Basta decir que el Plan de Desarrollo que se aprobó en el 91, con la nueva Constitución en vigencia, estaba conformado por 47 artículos y ya para este año alcanzó la cifra de 372, cuyo incremento en buena parte se debió a que en el Congreso fueron presentadas 6.000 proposiciones para modificar el articulado de la Ley de Presupuesto. Creo que no hay que ser muy agudo para entender que perdió su carácter de ser el instrumento de política para trazar las grandes líneas y prioridades del gobierno y de la nación en el mediano y largo plazo.
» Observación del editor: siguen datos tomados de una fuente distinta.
Definition sample_df : DataFrame :=
  [ sample_row 1 19358 "North" "Electronics" "Product_2" 2 10 100;
    sample_row 2 19358 "South" "Books" "Product_10" 1 20 101;
    sample_row 3 19359 "North" "Books" "Product_2" 3 10 100;
    sample_row 4 19359 "East" "Electronics" "Product_7" 5 10 102;
    sample_row 5 19360 "North" "Electronics" "Product_10" 3 10 101 ].

Definition sample_rng : RandomState :=
  fun i =>
    {| draw_date := i; draw_region := Nat.modulo i 5;
       draw_category := Nat.modulo i 4;
       draw_product := Z.of_nat (S (Nat.modulo i 50));
       draw_quantity := Z.of_nat (S (Nat.modulo i 9));
       draw_unit_price := Q2Qc (inject_Z (Z.of_nat (10 + Nat.modulo i 90)));
       draw_customer := Z.of_nat (100 + Nat.modulo i 400) |}.

(** Eleven products: sales fall from the first to the last while the
    quantities rise. *)
Definition sample_products : DataFrame :=
  [ sample_row 1 19358 "North" "Books" "P01" 1 1000 100;
    sample_row 2 19358 "North" "Books" "P02" 2 400 100;
    sample_row 3 19358 "North" "Books" "P03" 3 200 100;
    sample_row 4 19358 "North" "Books" "P04" 4 100 100;
    sample_row 5 19358 "North" "Books" "P05" 5 60 100;
    sample_row 6 19358 "North" "Books" "P06" 6 40 100;
    sample_row 7 19358 "North" "Books" "P07" 7 30 100;
    sample_row 8 19358 "North" "Books" "P08" 8 25 100;
    sample_row 9 19358 "North" "Books" "P09" 9 20 100;
    sample_row 10 19358 "North" "Books" "P10" 10 15 100;
    sample_row 11 19358 "North" "Books" "P11" 11 10 100 ].

(** ** The contract of the generator *)

(** What numpy promises of the values drawn for a row: a position inside
    the array for each [np.random.choice], [randint(1, 51)] for the product
    number, [randint(1, 10)] for the quantity, [uniform(10, 100)] for the
    unit price and [randint(100, 500)] for the customer. *)
Definition draw_in_range (d : Draw) : Prop :=
  (draw_date d < 731)%nat
  /\ (draw_region d < 5)%nat
  /\ (draw_category d < 4)%nat
  /\ (1 <= draw_product d < 51)%Z
  /\ (1 <= draw_quantity d < 10)%Z
  /\ (Q2Qc 10 <= draw_unit_price d)%Qc
  /\ (draw_unit_price d < Q2Qc 100)%Qc
  /\ (100 <= draw_customer d < 500)%Z.

Definition rng_in_range (rng : RandomState) : Prop :=
  forall i, draw_in_range (rng i).

(** A stream that keeps the contract. *)
Definition ranged_rng : RandomState :=
  fun i =>
    {| draw_date := Nat.modulo i 731; draw_region := Nat.modulo i 5;
       draw_category := Nat.modulo i 4;
       draw_product := Z.of_nat (S (Nat.modulo i 50));
       draw_quantity := Z.of_nat (S (Nat.modulo i 9));
       draw_unit_price := Q2Qc 25;
       draw_customer := Z.of_nat (100 + Nat.modulo i 400) |}.

(** A session nobody has touched: nothing cached, no widget used. *)
Definition fresh_session : Session :=
  {| cache_data := None; regions_widget := None; categories_widget := None |}.

(** The number of rows as a float, the divisor of [mean]. *)
Definition row_count (view : DataFrame) : Qc :=
  Q2Qc (inject_Z (Z.of_nat (List.length view))).

(** ** Sums record by record and in binary64 *)

(** The total price of a sequence of records, added up record by record
    from [acc]. *)
Fixpoint running_total (acc : Qc) (records : list Row) : Qc :=
  match records with
  | [] => acc
  | r :: rest => running_total (acc + TotalPrice r)%Qc rest
  end.








(** The position at which a value first occurs in a column. *)
Fixpoint first_position (x : string) (column : list string) : nat :=
  match column with
  | [] => 0
  | y :: rest => if String.eqb x y then 0 else S (first_position x rest)
  end.

(** * Properties *)

(** ** The model on the sample table *)

Example unique_keeps_first_appearance :
  Pandas.unique String.eqb (map Region sample_df) = ["North"; "South"; "East"].
Proof. reflexivity. Qed.

Example groupby_sorts_its_keys :
  map fst (sales_by_region sample_df) = ["East"; "North"; "South"]
  /\ map fst (sales_trend_category sample_df)
     = [(19358%Z, "Books"); (19358%Z, "Electronics"); (19359%Z, "Books");
        (19359%Z, "Electronics"); (19360%Z, "Electronics")].
Proof. split; reflexivity. Qed.

Example sample_kpis :
  metric_total_sales (render sample_df) = "$150.00"
  /\ metric_avg_order_value (render sample_df) = "$30.00"
  /\ metric_total_orders (render sample_df) = 5%Z.
Proof. repeat split; reflexivity. Qed.

Example comma_2f_examples :
  map Format.comma_2f
    [Q2Qc 0; Q2Qc 1234567.125; Q2Qc 999.995; Q2Qc 1000; Q2Qc (-12345.678)]
  = ["0.00"; "1,234,567.12"; "1,000.00"; "1,000.00"; "-12,345.68"].
Proof. reflexivity. Qed.

Example product_names :
  map (fun i => Product (load_row 1 (sample_rng i))) [0; 9; 49]%nat
  = ["Product_1"; "Product_10"; "Product_50"].
Proof. reflexivity. Qed.

Example rankings_of_sample_products :
  map fst (product_sales sample_products)
  = ["P01"; "P02"; "P03"; "P04"; "P05"; "P06"; "P07"; "P08"; "P09"; "P10"]
  /\ map fst (quantity_by_product sample_products)
     = ["P11"; "P10"; "P09"; "P08"; "P07"; "P06"; "P05"; "P04"; "P03"; "P02"].
Proof. split; reflexivity. Qed.

(** ** Membership, [unique] and [sum] *)

Lemma isin_In (values : list string) (x : string) :
  Pandas.isin String.eqb values x = true <-> In x values.
Proof.
  unfold Pandas.isin. rewrite existsb_exists. split.
  - intros [y [Hy Heq]]. apply String.eqb_eq in Heq. now subst.
  - intros Hx. exists x. split; [assumption | apply String.eqb_refl].
Qed.

Lemma mask_true (regions categories : list string) (r : Row) :
  mask regions categories r = true
  <-> In (Region r) regions /\ In (Category r) categories.
Proof.
  unfold mask. now rewrite andb_true_iff, !isin_In.
Qed.

Section UniqueFacts.
Context {A : Type} (eqb : A -> A -> bool).
Hypothesis eqb_spec : forall x y, eqb x y = true <-> x = y.

Lemma unique_In (l : list A) (x : A) : In x (Pandas.unique eqb l) <-> In x l.
Proof using eqb_spec.
  induction l as [|y l IH]; simpl; [tauto|].
  rewrite filter_In, IH. split.
  - intros [Hy | [Hx _]]; auto.
  - intros [Hy | Hx]; [now left|].
    destruct (eqb y x) eqn:E.
    + left. now apply eqb_spec.
    + right. now split.
Qed.

Lemma unique_of_NoDup (l : list A) : NoDup l -> Pandas.unique eqb l = l.
Proof using eqb_spec.
  induction 1 as [|x l Hx Hl IH]; simpl; [reflexivity|].
  rewrite IH. f_equal.
  apply forallb_filter_id, forallb_forall. intros y Hy.
  destruct (eqb x y) eqn:E; [|reflexivity].
  apply eqb_spec in E. now subst.
Qed.

Lemma unique_NoDup (l : list A) : NoDup (Pandas.unique eqb l).
Proof using eqb_spec.
  induction l as [|x l IH]; simpl; constructor.
  - rewrite filter_In. intros [_ Hx].
    assert (eqb x x = true) as E by now apply eqb_spec.
    now rewrite E in Hx.
  - now apply NoDup_filter.
Qed.
End UniqueFacts.

Lemma sum_Qc_nil : Pandas.sum (@nil Qc) = 0%Qc.
Proof. reflexivity. Qed.

Lemma sum_Qc_cons (x : Qc) (xs : list Qc) :
  Pandas.sum (x :: xs) = (x + Pandas.sum xs)%Qc.
Proof.
  unfold Pandas.sum. simpl.
  assert (forall a : Qc, fold_left Qcplus xs a = (a + fold_left Qcplus xs 0)%Qc)
    as Hacc.
  { induction xs as [|y ys IH]; intros a; simpl.
    - ring.
    - rewrite (IH (a + y)%Qc), (IH (0 + y)%Qc). ring. }
  rewrite (Hacc (0 + x)%Qc). ring.
Qed.


Lemma sum_Z_cons (x : Z) (xs : list Z) :
  Pandas.sum (x :: xs) = (x + Pandas.sum xs)%Z.
Proof.
  unfold Pandas.sum. simpl.
  assert (forall a : Z, fold_left Z.add xs a = (a + fold_left Z.add xs 0)%Z)
    as Hacc.
  { induction xs as [|y ys IH]; intros a; simpl.
    - lia.
    - rewrite (IH (a + y)%Z), (IH y). lia. }
  rewrite (Hacc x). reflexivity.
Qed.

Lemma sum_Z_app (xs ys : list Z) :
  Pandas.sum (xs ++ ys) = (Pandas.sum xs + Pandas.sum ys)%Z.
Proof.
  induction xs as [|x xs IH]; simpl.
  - reflexivity.
  - rewrite !sum_Z_cons, IH. lia.
Qed.

(** ** The filter *)

Lemma df_filtered_In (df : DataFrame) (regions categories : list string)
  (r : Row) :
  In r (df_filtered df regions categories)
  <-> In r df /\ In (Region r) regions /\ In (Category r) categories.
Proof.
  unfold df_filtered. now rewrite filter_In, mask_true.
Qed.

Lemma df_filtered_subseq (df : DataFrame) (regions categories : list string) :
  subseq (df_filtered df regions categories) df.
Proof.
  unfold df_filtered.
  induction df as [|r df IH]; simpl.
  - constructor.
  - destruct (mask regions categories r); now constructor.
Qed.

Lemma subseq_length {A : Type} (s l : list A) :
  subseq s l -> (List.length s <= List.length l)%nat.
Proof.
  induction 1; simpl; lia.
Qed.

Lemma subseq_In {A : Type} (s l : list A) (x : A) :
  subseq s l -> In x s -> In x l.
Proof.
  induction 1; simpl; intuition.
Qed.

Lemma selects_df_filtered (df : DataFrame) (regions categories : list string) :
  selects regions categories df (df_filtered df regions categories).
Proof.
  unfold df_filtered.
  induction df as [|r df IH]; simpl.
  - constructor.
  - destruct (mask regions categories r) eqn:E.
    + apply mask_true in E. destruct E. now constructor.
    + constructor; [|assumption].
      intros Hm. apply mask_true in Hm. congruence.
Qed.

Lemma selects_functional (regions categories : list string)
  (df view : DataFrame) :
  selects regions categories df view ->
  view = df_filtered df regions categories.
Proof.
  unfold df_filtered.
  induction 1 as [|r df view Hr Hc _ IH|r df view Hn _ IH]; simpl.
  - reflexivity.
  - assert (mask regions categories r = true) as E by now apply mask_true.
    rewrite E. now f_equal.
  - destruct (mask regions categories r) eqn:E; [|assumption].
    apply mask_true in E. contradiction.
Qed.

Lemma df_filtered_all (df : DataFrame) (regions categories : list string) :
  (forall r, In r df -> In (Region r) regions) ->
  (forall r, In r df -> In (Category r) categories) ->
  df_filtered df regions categories = df.
Proof.
  intros Hr Hc. unfold df_filtered.
  apply forallb_filter_id, forallb_forall. intros r Hin.
  apply mask_true. auto.
Qed.

Lemma filter_keeps_column_distinct {Rec Col : Type} (keep : Rec -> bool)
  (column : Rec -> Col) (rows : list Rec)
  (Hdistinct : NoDup (map column rows)) :
  NoDup (map column (filter keep rows)).
Proof.
  induction rows as [|x rows IH]; simpl in *; [assumption|].
  inversion Hdistinct as [|? ? Hx Hrest]; subst.
  destruct (keep x); simpl; [|auto].
  constructor; [|auto].
  intros Hin. apply Hx.
  apply in_map_iff in Hin. destruct Hin as [y [Hy Hin]].
  apply filter_In in Hin. apply in_map_iff. exists y. tauto.
Qed.

(** ** The generated table *)

Lemma load_data_OrderID (rng : RandomState) :
  map OrderID (load_data rng) = map (fun i => Z.of_nat (S i)) (seq 0 n_rows).
Proof.
  unfold load_data. rewrite map_map. reflexivity.
Qed.

Lemma load_data_OrderID_NoDup (rng : RandomState) :
  NoDup (map OrderID (load_data rng)).
Proof.
  rewrite load_data_OrderID.
  apply Injective_map_NoDup; [|apply seq_NoDup].
  intros i j Hij. lia.
Qed.

Lemma load_data_total_price (rng : RandomState) (r : Row) :
  In r (load_data rng) -> TotalPrice r = quantity_times_unit_price r.
Proof.
  unfold load_data. rewrite in_map_iff.
  intros [i [Hr _]]. subst r. reflexivity.
Qed.

Lemma df_filtered_empty_selection (df : DataFrame)
  (regions categories : list string) :
  regions = [] \/ categories = [] -> df_filtered df regions categories = [].
Proof.
  intros Hempty. unfold df_filtered.
  induction df as [|r df IH]; simpl; [reflexivity|].
  assert (mask regions categories r = false) as E.
  { unfold mask. destruct Hempty; subst; simpl.
    - reflexivity.
    - apply andb_false_r. }
  now rewrite E.
Qed.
Su naturaleza planificadora quedó diluida en mil y un intereses específicos, absolutamente puntuales, tanto del gobierno de turno como de los congresistas de siempre y de los sectores ciudadanos y de interés, a los cuales pocas veces los mueve la búsqueda de propósitos colectivos.
Si fue diseñado como un instrumento indicativo y no imperativo, general y no casuístico, para evitar caer en las garras del estatismo, terminó en las del clientelismo y al servicio de intereses concretos que no son equivalentes al interés general a cuya sombra el concepto de planeación había nacido.
En el proceso de crisis de la capacidad de acción y liderazgo de las políticas públicas y de la acción estatal en general, juega un papel muy importante la desnaturalización que ha sufrido el instrumento de planeación. La conclusión es sencilla de formular: debe rescatarse la planeación para que sea el espacio y el instrumento para lograr el acuerdo fundamental, no simplemente transitorio y casuístico, entre los territorios con su diversidad que conforman a la nación, las comunidades que los habitan y que a su vez conforman nuestra estructura social, y los actores económicos de diferente naturaleza que son los motores para un verdadero desarrollo integral, coherente y estructural.